WHAT TO DO: After finding the line with "Definition verifyHeaderWorker (e" in the entries below, retype exactly each line from there through the line with "O => GetHeader", including that final line.

---------- DATASET RECORDS ----------

(* ===== verification/Ethash.v ===== *)
(** * Ethash: the rules of proof-of-work chains (consensus/ethash, consensus/misc)

    Headers and their hashes, the difficulty, the checks of headers, seals and
    uncles, the preparation of headers and the rewards.

    - The chain is a record of lookups; the clock is an argument.
    - The cache and the dataset of a block number are those of the engine; a
      dataset that is still being generated is [None].
    - Messages of errors are left out. *)

From stdpp Require Import base gmap list.
From Stdlib Require Import ZArith Lia.
From S2P Require Import Prelude Rlp StateDB Pow PowTables.

Local Open Scope Z_scope.

Module Ethash.
Import Pow PowTables.

(** ** Data *)

(** core/types/block.go *)
Record Header := mk_Header {
  ParentHash : bytes; UncleHash : bytes; Coinbase : bytes; Root : bytes; TxHash : bytes; ReceiptHash : bytes; Bloom : bytes;
  Difficulty : Z; Number : Z; GasLimit : Z; GasUsed : Z; Time : Z; Extra : bytes; MixDigest : bytes; Nonce : bytes }.

Record Block := mk_Block { header : Header; Uncles : list Header }.

(** The fork blocks of params.ChainConfig the engine asks for. *)
Record ChainConfig := mk_ChainConfig {
  HomesteadBlock : option Z; DAOForkBlock : option Z; DAOForkSupport : bool; EIP150Block : option Z; EIP150Hash : bytes;
  ByzantiumBlock : option Z; ConstantinopleBlock : option Z; MuirGlacierBlock : option Z }.

Definition isForked (s : option Z) (head : Z) : bool := match s with None => false | Some s => s <=? head end.

Record ChainReader := mk_ChainReader {
  Config : ChainConfig; GetHeader : bytes → Z → option Header; GetBlock : bytes → Z → option Block }.

Inductive Mode := ModeNormal | ModeShared | ModeTest | ModeFake | ModeFullFake.

Inductive Engine := mk_Engine {
  PowMode : Mode; fakeFail : Z; cache_of : Z → list Z; dataset_of : Z → option (list Z); shared : option Engine }.

Inductive ethash_error :=
  | errOlderBlockTime | errTooManyUncles | errDuplicateUncle | errUncleIsAncestor | errDanglingUncle | errInvalidDifficulty
  | errInvalidMixDigest | errInvalidPoW | ErrUnknownAncestor | ErrFutureBlock | errExtraTooLong | errWrongDifficulty
  | ErrBadProDAOExtra | ErrBadNoDAOExtra | errForkHash.

Abbreviation ER := (outcome ethash_error).

(** ** The difficulty *)

Definition DifficultyBoundDivisor : Z := 2048.
Definition MinimumDifficulty : Z := 131072.
Definition DurationLimit : Z := 13.
Definition expDiffPeriod : Z := 100000.

(** The exponential factor. *)
Definition add_bomb (x periodCount : Z) : Z := if 1 <? periodCount then x + 2 ^ (periodCount - 2) else x.

Section WithKeccak.
Context (keccak512 keccak256 : bytes → bytes).

Definition EmptyUncleHash : bytes := keccak256 (match Rlp.EncodeToBytes (Rlp.VList []) with Ret b => b | _ => [] end).

Definition makeDifficultyCalculator (bombDelay : Z) (time : Z) (parent : Header) : Z :=
  let bombDelayFromParent := bombDelay - 1 in
  let x := (time - Time parent) / 9 in
  let x := if decide (UncleHash parent = EmptyUncleHash) then 1 - x else 2 - x in
  let x := if x <? -99 then -99 else x in
  let y := Difficulty parent / DifficultyBoundDivisor in
  let x := Difficulty parent + y * x in
  let x := if x <? MinimumDifficulty then MinimumDifficulty else x in
  let fakeBlockNumber := if bombDelayFromParent <=? Number parent then Number parent - bombDelayFromParent else 0 in
  add_bomb x (fakeBlockNumber / expDiffPeriod).

Definition calcDifficultyEip2384 := makeDifficultyCalculator 9000000.
Definition calcDifficultyConstantinople := makeDifficultyCalculator 5000000.
Definition calcDifficultyByzantium := makeDifficultyCalculator 3000000.

Definition calcDifficultyHomestead (time : Z) (parent : Header) : Z :=
  let x := (time - Time parent) / 10 in
  let x := 1 - x in
  let x := if x <? -99 then -99 else x in
  let y := Difficulty parent / DifficultyBoundDivisor in
  let x := Difficulty parent + y * x in
  let x := if x <? MinimumDifficulty then MinimumDifficulty else x in
  add_bomb x ((Number parent + 1) / expDiffPeriod).

Definition calcDifficultyFrontier (time : Z) (parent : Header) : Z :=
  let adjust := Difficulty parent / DifficultyBoundDivisor in
  let diff := if time - Time parent <? DurationLimit then Difficulty parent + adjust else Difficulty parent - adjust in
  let diff := if diff <? MinimumDifficulty then MinimumDifficulty else diff in
  let periodCount := (Number parent + 1) / expDiffPeriod in
  if 1 <? periodCount then Z.max (diff + 2 ^ (periodCount - 2)) MinimumDifficulty else diff.

Definition CalcDifficulty (config : ChainConfig) (time : Z) (parent : Header) : Z :=
  let next := Number parent + 1 in
  if isForked (MuirGlacierBlock config) next then calcDifficultyEip2384 time parent
  else if isForked (ConstantinopleBlock config) next then calcDifficultyConstantinople time parent
  else if isForked (ByzantiumBlock config) next then calcDifficultyByzantium time parent
  else if isForked (HomesteadBlock config) next then calcDifficultyHomestead time parent
  else calcDifficultyFrontier time parent.

(** ** Hashes *)

Definition rlpHash (v : Rlp.Value) : bytes := keccak256 (match Rlp.EncodeToBytes v with Ret b => b | _ => [] end).

(** The fields of a header up to [Extra]. *)
Definition sealed_fields (h : Header) : list Rlp.Value :=
  [Rlp.VBytes (ParentHash h); Rlp.VBytes (UncleHash h); Rlp.VBytes (Coinbase h); Rlp.VBytes (Root h); Rlp.VBytes (TxHash h); Rlp.VBytes (ReceiptHash h); Rlp.VBytes (Bloom h);
   Rlp.VBigInt (Difficulty h); Rlp.VBigInt (Number h); Rlp.VUint (GasLimit h); Rlp.VUint (GasUsed h); Rlp.VUint (Time h); Rlp.VBytes (Extra h)].

Definition Hash (h : Header) : bytes := rlpHash (Rlp.VList (sealed_fields h ++ [Rlp.VBytes (MixDigest h); Rlp.VBytes (Nonce h)])).

Definition SealHash (h : Header) : bytes := rlpHash (Rlp.VList (sealed_fields h)).

(** ** Seals *)

Definition EncodeNonce (i : Z) : bytes := fixed_be 8 i.
Definition nonce_Uint64 (n : bytes) : Z := be_decode n.

(** [hashimoto] for a header: the full dataset where it is asked for and there. *)
Definition pow_of (e : Engine) (h : Header) (fulldag : bool) : option (bytes * bytes) :=
  let number := u64 (Number h) in
  let hash := SealHash h in
  let nonce := nonce_Uint64 (Nonce h) in
  match (if fulldag then dataset_of e number else None) with
  | Some dataset => hashimotoFull keccak512 keccak256 dataset hash nonce
  | None =>
      let size := match PowMode e with ModeTest => 32 * 1024 | _ => datasetSize number end in
      hashimotoLight keccak512 keccak256 size (cache_of e number) hash nonce
  end.

Fixpoint verifySeal (e : Engine) (h : Header) (fulldag : bool) : ER unit :=
  match PowMode e with
  | ModeFake | ModeFullFake => if fakeFail e =? u64 (Number h) then Err errInvalidPoW else Ret tt
  | _ =>
      match shared e with
      | Some e => verifySeal e h fulldag
      | None =>
          if Difficulty h <=? 0 then Err errInvalidDifficulty
          else
            match pow_of e h fulldag with
            | None => Panic
            | Some (digest, result) =>
                if decide (MixDigest h = digest) then
                  if two256 / Difficulty h <? be_decode result then Err errInvalidPoW else Ret tt
                else Err errInvalidMixDigest
            end
      end
  end.

Definition VerifySeal (e : Engine) (h : Header) : ER unit := verifySeal e h false.

(** The miner: [None] when it is aborted after [fuel] attempts. *)
Definition mine (fuel : nat) (dataset : list Z) (h : Header) (seed : Z) : option (option Header) :=
  r ← search keccak512 keccak256 fuel dataset (SealHash h) (two256 / Difficulty h) seed;
  Some ('(nonce, digest) ← r;
    Some (mk_Header (ParentHash h) (UncleHash h) (Coinbase h) (Root h) (TxHash h) (ReceiptHash h) (Bloom h) (Difficulty h) (Number h) (GasLimit h) (GasUsed h) (Time h) (Extra h)
      digest (EncodeNonce nonce))).

(** ** Forks (consensus/misc) *)

Definition MaximumExtraDataSize : Z := 32.
Definition DAOForkExtraRange : Z := 10.

(** The text dao-hard-fork. *)
Definition DAOForkBlockExtra : bytes := map z2b [100; 97; 111; 45; 104; 97; 114; 100; 45; 102; 111; 114; 107].

Definition VerifyDAOHeaderExtraData (config : ChainConfig) (h : Header) : ER unit :=
  match DAOForkBlock config with
  | None => Ret tt
  | Some fork =>
      let limit := fork + DAOForkExtraRange in
      if (Number h <? fork) || (limit <=? Number h) then Ret tt
      else if DAOForkSupport config then (if decide (Extra h = DAOForkBlockExtra) then Ret tt else Err ErrBadProDAOExtra)
      else (if decide (Extra h = DAOForkBlockExtra) then Err ErrBadNoDAOExtra else Ret tt)
  end.

Definition VerifyForkHashes (config : ChainConfig) (h : Header) (uncle : bool) : ER unit :=
  if uncle then Ret tt
  else
    match EIP150Block config with
    | Some n =>
        if n =? Number h then
          if decide (EIP150Hash config ≠ replicate 32 Byte.x00 ∧ EIP150Hash config ≠ Hash h) then Err errForkHash else Ret tt
        else Ret tt
    | None => Ret tt
    end.

(** ** Headers *)

Definition allowedFutureBlockTime : Z := 15.

(** The checks of the gas limit, the gas used and the number are commented
    out. *)
Definition verifyHeader (e : Engine) (chain : ChainReader) (now : Z) (h parent : Header) (uncle seal : bool) : ER unit :=
  if MaximumExtraDataSize <? Z.of_nat (length (Extra h)) then Err errExtraTooLong
  else if negb uncle && (u64 (now + allowedFutureBlockTime) <? Time h) then Err ErrFutureBlock
  else if Time h <=? Time parent then Err errOlderBlockTime
  else if negb (CalcDifficulty (Config chain) (Time h) parent =? Difficulty h) then Err errWrongDifficulty
  else
    _ ← (if seal then VerifySeal e h else Ret tt);
    _ ← VerifyDAOHeaderExtraData (Config chain) h;
    VerifyForkHashes (Config chain) h uncle.

Definition VerifyHeader (e : Engine) (chain : ChainReader) (now : Z) (h : Header) (seal : bool) : ER unit :=
  match PowMode e with
  | ModeFullFake => Ret tt
  | _ =>
      let number := u64 (Number h) in
      match GetHeader chain (Hash h) number with
      | Some _ => Ret tt
      | None =>
          match GetHeader chain (ParentHash h) (u64 (number - 1)) with
          | None => Err ErrUnknownAncestor
          | Some parent => verifyHeader e chain now h parent false seal
          end
      end
  end.

(** One header of a batch. *)
Definition verifyHeaderWorker (e : Engine) (chain : ChainReader) (now : Z) (headers : list Header) (seals : list bool) (index : nat) : ER unit :=
  match headers !! index, seals !! index with
  | Some h, Some seal =>
      let parent :=
        match index with
        | O => GetHeader chain (ParentHash h) (u64 (u64 (Number h) - 1))
        | S i => match headers !! i with Some p => if decide (Hash p = ParentHash h) then Some p else None | None => None end
        end in
      match parent with
      | None => Err ErrUnknownAncestor
      | Some parent =>
          match GetHeader chain (Hash h) (u64 (Number h)) with
          | Some _ => Ret tt
          | None => verifyHeader e chain now h parent false seal
          end
      end
  | _, _ => Panic
  end.

(** The results are sent in the order of the headers. *)
Definition VerifyHeaders (e : Engine) (chain : ChainReader) (now : Z) (headers : list Header) (seals : list bool) : list (ER unit) :=
  match PowMode e with
  | ModeFullFake => (λ _, Ret tt) <$> headers
  | _ => (λ i, verifyHeaderWorker e chain now headers seals i) <$> seq 0 (length headers)
  end.

(** ** Uncles *)

Definition maxUncles : nat := 2.

(** The headers of the last generations, and the uncles they included. *)
Fixpoint gather (n : nat) (chain : ChainReader) (parent : bytes) (number : Z) (ancestors : gmap bytes Header) (uncles : gset bytes) : gmap bytes Header * gset bytes :=
  match n with
  | O => (ancestors, uncles)
  | S n =>
      match GetBlock chain parent number with
      | None => (ancestors, uncles)
      | Some ancestor =>
          gather n chain (ParentHash (header ancestor)) (u64 (number - 1)) (<[Hash (header ancestor) := header ancestor]> ancestors)
            (list_to_set (Hash <$> Uncles ancestor) ∪ uncles)
      end
  end.

Fixpoint verify_each (e : Engine) (chain : ChainReader) (now : Z) (block : Block) (ancestors : gmap bytes Header) (us : list Header) (uncles : gset bytes) : ER unit :=
  match us with
  | [] => Ret tt
  | uncle :: us =>
      let hash := Hash uncle in
      if decide (hash ∈ uncles) then Err errDuplicateUncle
      else if decide (is_Some (ancestors !! hash)) then Err errUncleIsAncestor
      else
        match ancestors !! ParentHash uncle with
        | None => Err errDanglingUncle
        | Some parent =>
            if decide (ParentHash uncle = ParentHash (header block)) then Err errDanglingUncle
            else
              _ ← verifyHeader e chain now uncle parent true true;
              verify_each e chain now block ancestors us ({[hash]} ∪ uncles)
        end
  end.

Definition VerifyUncles (e : Engine) (chain : ChainReader) (now : Z) (block : Block) : ER unit :=
  match PowMode e with
  | ModeFullFake => Ret tt
  | _ =>
      if (maxUncles <? length (Uncles block))%nat then Err errTooManyUncles
      else
        match Uncles block with
        | [] => Ret tt
        | us =>
            let '(ancestors, uncles) := gather 7 chain (ParentHash (header block)) (u64 (u64 (Number (header block)) - 1)) ∅ ∅ in
            let self := Hash (header block) in
            verify_each e chain now block (<[self := header block]> ancestors) us ({[self]} ∪ uncles)
        end
  end.

(** ** New blocks *)

Definition set_Difficulty (h : Header) (d : Z) : Header :=
  mk_Header (ParentHash h) (UncleHash h) (Coinbase h) (Root h) (TxHash h) (ReceiptHash h) (Bloom h) d (Number h) (GasLimit h) (GasUsed h) (Time h) (Extra h) (MixDigest h) (Nonce h).

Definition Prepare (chain : ChainReader) (h : Header) : ER Header :=
  match GetHeader chain (ParentHash h) (u64 (u64 (Number h) - 1)) with
  | None => Err ErrUnknownAncestor
  | Some parent => Ret (set_Difficulty h (CalcDifficulty (Config chain) (Time h) parent))
  end.

Definition FrontierBlockReward : Z := 5 * 10 ^ 18.
Definition ByzantiumBlockReward : Z := 3 * 10 ^ 18.
Definition ConstantinopleBlockReward : Z := 2 * 10 ^ 18.

Definition block_reward (config : ChainConfig) (number : Z) : Z :=
  if isForked (ConstantinopleBlock config) number then ConstantinopleBlockReward
  else if isForked (ByzantiumBlock config) number then ByzantiumBlockReward
  else FrontierBlockReward.

Definition uncle_reward (blockReward number : Z) (uncle : Header) : Z := (Number uncle + 8 - number) * blockReward / 8.

Definition address (b : bytes) : Z := be_decode b.

Section WithState.
Import StateDB.
Context `{StateDB.Backend}.

Fixpoint reward_uncles (blockReward number : Z) (uncles : list Header) (reward : Z) : StateDB.SM Z :=
  match uncles with
  | [] => mret reward
  | uncle :: uncles =>
      StateDB.AddBalance (address (Coinbase uncle)) (uncle_reward blockReward number uncle);;
      reward_uncles blockReward number uncles (reward + blockReward / 32)
  end.

Definition accumulateRewards (config : ChainConfig) (h : Header) (uncles : list Header) : StateDB.SM unit :=
  let blockReward := block_reward config (Number h) in
  reward ← reward_uncles blockReward (Number h) uncles blockReward;
  StateDB.AddBalance (address (Coinbase h)) reward.

End WithState.
End WithKeccak.
End Ethash.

----------

ANSWER SECTION:
Definition verifyHeaderWorker (e : Engine) (chain : ChainReader) (now : Z) (headers : list Header) (seals : list bool) (index : nat) : ER unit :=
  match headers !! index, seals !! index with
  | Some h, Some seal =>
      let parent :=
        match index with
        | O => GetHeader chain (ParentHash h) (u64 (u64 (Number h) - 1))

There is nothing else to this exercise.